2: We've had collectible dice, cards, miniatures, and “constructibles.” What's left? Beyond WizKids figuring out how many different things can be punched out of a credit card sized piece of plastic, what else is there? Look for emphasis on media/entertainment tie-ins in this space. With the video game, music, and movie industries all moving towards the same core issues (too many releases, no originality, and poor quality) cross-marketing will be huge. Topps sells WizKids to Disney.

3: All “wargames” will be produced via a p500-style preorder system. They will no longer be carried by distributors, and as such will not be seen in stores except in direct-order situations. One of the major wargame companies will either fold or be acquired by a different company.

4: Yes, there will still be brick-n-mortar game stores, but they'll be few and far between. No more than 1 per major metropolis.

5: If 3d printers become affordable, somebody will revolutionize the “DTP Wargame” market and merge it with miniatures. You buy a data file, and “print” out the figures.
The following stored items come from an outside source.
(** * Kuromi claw machine: the grab, progression and prize-layout core

    A shallow embedding of the game core of the repository:
    [GameState] (coins, points, streak, combo), [PrizeGenerator]
    (prize placement, overlap resolution, proximity query),
    [ClawController] (movement, grab sequence, drop, emergency stop)
    and the special-conditions check of the main game loop.

    Conventions of the embedding.
    - A JavaScript number is an exact rational ([Q]); counters that only
      ever hold integers (coins, streak, combo, plays, timestamps) are [Z].
      [NaN] is made explicit where the code can produce it.
    - [Math.random()] reads the next value of an explicit stream.  The
      draws of visual effects are not part of the model; the properties
      hold for every stream.
    - [setTimeout] appends to an explicit queue of pending callbacks that
      is part of the state; only callbacks that touch the game core are
      queued (callbacks that merely remove a CSS class or a DOM node are
      left out, like every other DOM effect).
    - Object references to a prize are prize ids into the prize store. *)

From Stdlib Require Import ZArith QArith Qabs Qround Lqa Lia Bool String.
From stdpp Require Import base list.

Local Open Scope Z_scope.

(** ** JavaScript numbers *)

Module JS.

(** The result of an arithmetic expression that may be [NaN]. *)
Inductive number : Type :=
| Num (q : Q)
| NaN.

(** [Math.max] and [Math.min] on two non-NaN arguments. *)
Definition Math_max (a b : Q) : Q := if Qle_bool a b then b else a.
Definition Math_min (a b : Q) : Q := if Qle_bool a b then a else b.

(** [x < y] where [y] may be [NaN]: a comparison with [NaN] is false. *)
Definition lt (x : Q) (y : number) : bool :=
  match y with
  | Num q => negb (Qle_bool q x)
  | NaN => false
  end.

(** [a < b] on non-NaN numbers. *)
Definition Qlt_bool (a b : Q) : bool := negb (Qle_bool b a).

(** The pseudo random source: [Math.random()] returns the value under
    the cursor and advances it. *)
Record RNG : Type := mkRNG { draws : nat -> Q; cursor : nat }.

Definition Math_random (g : RNG) : Q * RNG :=
  (draws g (cursor g), mkRNG (draws g) (S (cursor g))).

(** Every value of the stream lies in [[0, 1)]. *)
Definition unit_interval (r : Q) : Prop := (0 <= r)%Q /\ (r < 1)%Q.
Definition well_formed (g : RNG) : Prop := forall n, unit_interval (draws g n).

(** A stream that repeats one value. *)
Definition constant (r : Q) : RNG := mkRNG (fun _ => r) 0.

End JS.

(** ** Data model *)

Record Position : Type := mkPosition { px : Q; py : Q }.

Record Size : Type := mkSize { width : Q; height : Q }.

(** The keys of [PrizeGenerator.prizeTypes]. *)
Inductive PrizeType : Type := kuromiPlush | yellowCoin | pointToken | purpleBall.

Inductive Rarity : Type := rare | common.

(** ** GameState *)

Module GameState.

(** An entry of [GameState.prizes], pushed by [collectPrize]; [data] is
    the reference (id) of the collected prize. *)
Record Collected : Type := mkCollected {
  c_type : PrizeType; c_data : nat; c_timestamp : Z; c_combo : Z }.

Record t : Type := mk {
  coins : Z;
  points : Q;
  streak : Z;
  totalPlays : Z;
  prizes : list Collected;
  isPlaying : bool;
  clawPosition : Position;
  gameStarted : bool;
  combo : Z;
  lastWinTime : Z }.

(** [settings] *)
Definition startingCoins : Z := 5.
Definition comboTimeout : Z := 5000.
Definition maxStreak : Z := 10.

(** [settings.successRates[prizeType]]: [undefined] for a key that the
    table does not have. *)
Definition successRates (ty : PrizeType) : option Q :=
  match ty with
  | kuromiPlush => Some 0.65%Q
  | yellowCoin => Some 0.80%Q
  | pointToken => Some 0.75%Q
  | purpleBall => None
  end.

(** [settings.pointValues]: a [min]-[max] range or a coin grant. *)
Inductive PointValue : Type :=
| Range (min max : Z)
| Coins (n : Z).

Definition pointValues (ty : PrizeType) : option PointValue :=
  match ty with
  | kuromiPlush => Some (Range 50 100)
  | yellowCoin => Some (Coins 1)
  | pointToken => Some (Range 10 25)
  | purpleBall => None
  end.

(** The state built by the constructor. *)
Definition new : t :=
  mk 5 0 0 0 [] false (mkPosition 50 50) false 0 0.

Definition set_coins (v : Z) (s : t) : t :=
  mk v (points s) (streak s) (totalPlays s) (prizes s) (isPlaying s)
     (clawPosition s) (gameStarted s) (combo s) (lastWinTime s).
Definition set_points (v : Q) (s : t) : t :=
  mk (coins s) v (streak s) (totalPlays s) (prizes s) (isPlaying s)
     (clawPosition s) (gameStarted s) (combo s) (lastWinTime s).
Definition set_streak (v : Z) (s : t) : t :=
  mk (coins s) (points s) v (totalPlays s) (prizes s) (isPlaying s)
     (clawPosition s) (gameStarted s) (combo s) (lastWinTime s).
Definition set_totalPlays (v : Z) (s : t) : t :=
  mk (coins s) (points s) (streak s) v (prizes s) (isPlaying s)
     (clawPosition s) (gameStarted s) (combo s) (lastWinTime s).
Definition set_prizes (v : list Collected) (s : t) : t :=
  mk (coins s) (points s) (streak s) (totalPlays s) v (isPlaying s)
     (clawPosition s) (gameStarted s) (combo s) (lastWinTime s).
Definition set_isPlaying (v : bool) (s : t) : t :=
  mk (coins s) (points s) (streak s) (totalPlays s) (prizes s) v
     (clawPosition s) (gameStarted s) (combo s) (lastWinTime s).
Definition set_clawPosition (v : Position) (s : t) : t :=
  mk (coins s) (points s) (streak s) (totalPlays s) (prizes s) (isPlaying s)
     v (gameStarted s) (combo s) (lastWinTime s).
Definition set_gameStarted (v : bool) (s : t) : t :=
  mk (coins s) (points s) (streak s) (totalPlays s) (prizes s) (isPlaying s)
     (clawPosition s) v (combo s) (lastWinTime s).
Definition set_combo (v : Z) (s : t) : t :=
  mk (coins s) (points s) (streak s) (totalPlays s) (prizes s) (isPlaying s)
     (clawPosition s) (gameStarted s) v (lastWinTime s).
Definition set_lastWinTime (v : Z) (s : t) : t :=
  mk (coins s) (points s) (streak s) (totalPlays s) (prizes s) (isPlaying s)
     (clawPosition s) (gameStarted s) (combo s) v.

(** [addCoins(amount)] *)
Definition addCoins (amount : Z) (s : t) : t :=
  set_coins (coins s + amount) s.

(** [spendCoin()]: the returned flag and the state after the call. *)
Definition spendCoin (s : t) : bool * t :=
  if coins s <=? 0 then (false, s)
  else (true, set_totalPlays (totalPlays s + 1) (set_coins (coins s - 1) s)).

(** [addPoints(amount)] *)
Definition addPoints (amount : Q) (s : t) : t :=
  set_points (points s + amount)%Q s.

(** [Math.floor(Math.random() * (max - min + 1)) + min] *)
Definition baseReward (r : Q) (min max : Z) : Z :=
  Qfloor (r * inject_Z (max - min + 1))%Q + min.

(** [processPrizeReward(prizeType, prizeData)].  [Math.random()] is
    called in the plush and token branches only. *)
Definition processPrizeReward (ty : PrizeType) (g : JS.RNG) (s : t) : t * JS.RNG :=
  match ty, pointValues ty with
  | kuromiPlush, Some (Range min max) =>
      let (r, g') := JS.Math_random g in
      (addPoints (inject_Z (baseReward r min max)
                  * (1 + inject_Z (combo s - 1) * 0.1))%Q s, g')
  | yellowCoin, Some (Coins n) =>
      (addPoints 20 (addCoins n s), g)
  | pointToken, Some (Range min max) =>
      let (r, g') := JS.Math_random g in
      (addPoints (inject_Z (baseReward r min max)
                  * (1 + inject_Z (streak s - 1) * 0.05))%Q s, g')
  | _, _ => (s, g)
  end.

(** [collectPrize(prizeType, prizeData)] with [Date.now()] = [now]. *)
Definition collectPrize (now : Z) (ty : PrizeType) (data : nat)
    (g : JS.RNG) (s : t) : t * JS.RNG :=
  let s1 :=
    if now - lastWinTime s <? comboTimeout
    then set_combo (combo s + 1) s
    else set_combo 1 s in
  let s2 := set_lastWinTime now s1 in
  let s3 := set_streak (streak s2 + 1) s2 in
  let s4 := if maxStreak <? streak s3 then set_streak maxStreak s3 else s3 in
  let s5 := set_prizes (prizes s4 ++ [mkCollected ty data now (combo s4)]) s4 in
  processPrizeReward ty g s5.

(** [missedGrab()] *)
Definition missedGrab (g : JS.RNG) (s : t) : t * JS.RNG :=
  let s1 := set_combo 0 (set_streak 0 s) in
  let (r, g') := JS.Math_random g in
  if JS.Qlt_bool r 0.3 then (addPoints 5 s1, g') else (s1, g').

(** [updateClawPosition(x, y)] *)
Definition updateClawPosition (x y : Q) (s : t) : t :=
  set_clawPosition
    (mkPosition (JS.Math_max 10 (JS.Math_min 90 x))
                (JS.Math_max 10 (JS.Math_min 90 y))) s.

(** [setPlaying(playing)] *)
Definition setPlaying (playing : bool) (s : t) : t :=
  let s1 := set_isPlaying playing s in
  if playing && negb (gameStarted s1) then set_gameStarted true s1 else s1.

(** [canPlay()] *)
Definition canPlay (s : t) : bool := (0 <? coins s) && negb (isPlaying s).

(** [getSuccessRate(prizeType)].  A missing table entry makes
    [baseRate] [undefined]; the sum is then [NaN], and [Math.min] and
    [Math.max] return [NaN] when an argument is [NaN]. *)
Definition getSuccessRate (ty : PrizeType) (s : t) : JS.number :=
  let streakBonus := JS.Math_min (inject_Z (streak s) * 0.02)%Q 0.1%Q in
  let lowCoinPenalty := if coins s <? 2 then 0.05%Q else 0%Q in
  match successRates ty with
  | Some baseRate =>
      JS.Num (JS.Math_max 0.3 (JS.Math_min 0.9
                (baseRate + streakBonus - lowCoinPenalty)%Q))
  | None => JS.NaN
  end.

(** [reset()] *)
Definition reset (s : t) : t :=
  mk startingCoins 0 0 0 [] false (mkPosition 50 50) false 0 0.

(** The operations on the progression state, and the state built by
    the constructor followed by any sequence of them. *)
Inductive Op : Type :=
| OpAddCoins (amount : Z)
| OpSpendCoin
| OpAddPoints (amount : Q)
| OpCollectPrize (now : Z) (ty : PrizeType) (data : nat)
| OpMissedGrab
| OpUpdateClawPosition (x y : Q)
| OpSetPlaying (playing : bool)
| OpReset.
6: Games Workshop will finally lose its stranglehold on fantasy/sci-fi miniatures. An economic turndown will come on the heels of yet another price rise, and their sales will plummet faster than anyone expects. It will be dramatic, and cause the closure of a number of independent game stores. GW will be bought by a publicly traded entertainment company, and they'll revamp the entire pricing structure. Quality will plummet, and they'll be replaced by Privateer Press as the top fantasy/sci-fi company.

7: The same economic downturn causes the international market for eurogames to shrink dramatically. Many mergers occur, and only three or four major publishers remain. Lots of small publishers try their hand, but distributors balk at most offerings. Look at the comic book market of 10 years ago for an example. However, 7 of the top 10 games on boardgame geek at the end of 2006 are still in print (or at least easily available) in 2016.

8: Battlefront will dominate the historical gaming market. They'll effectively complete their Flames of War WWII offerings, and redo the rules to mixed reviews. The rumored Napoleonic game will be a huge success, and leads to the introduction of either a WWI or Seven Years War line. (Those are about the only remaining conflicts with large appeal that have enough nationalities involved.) Persistant rumors of an Ancients or Medieval ruleset will not come to fruition.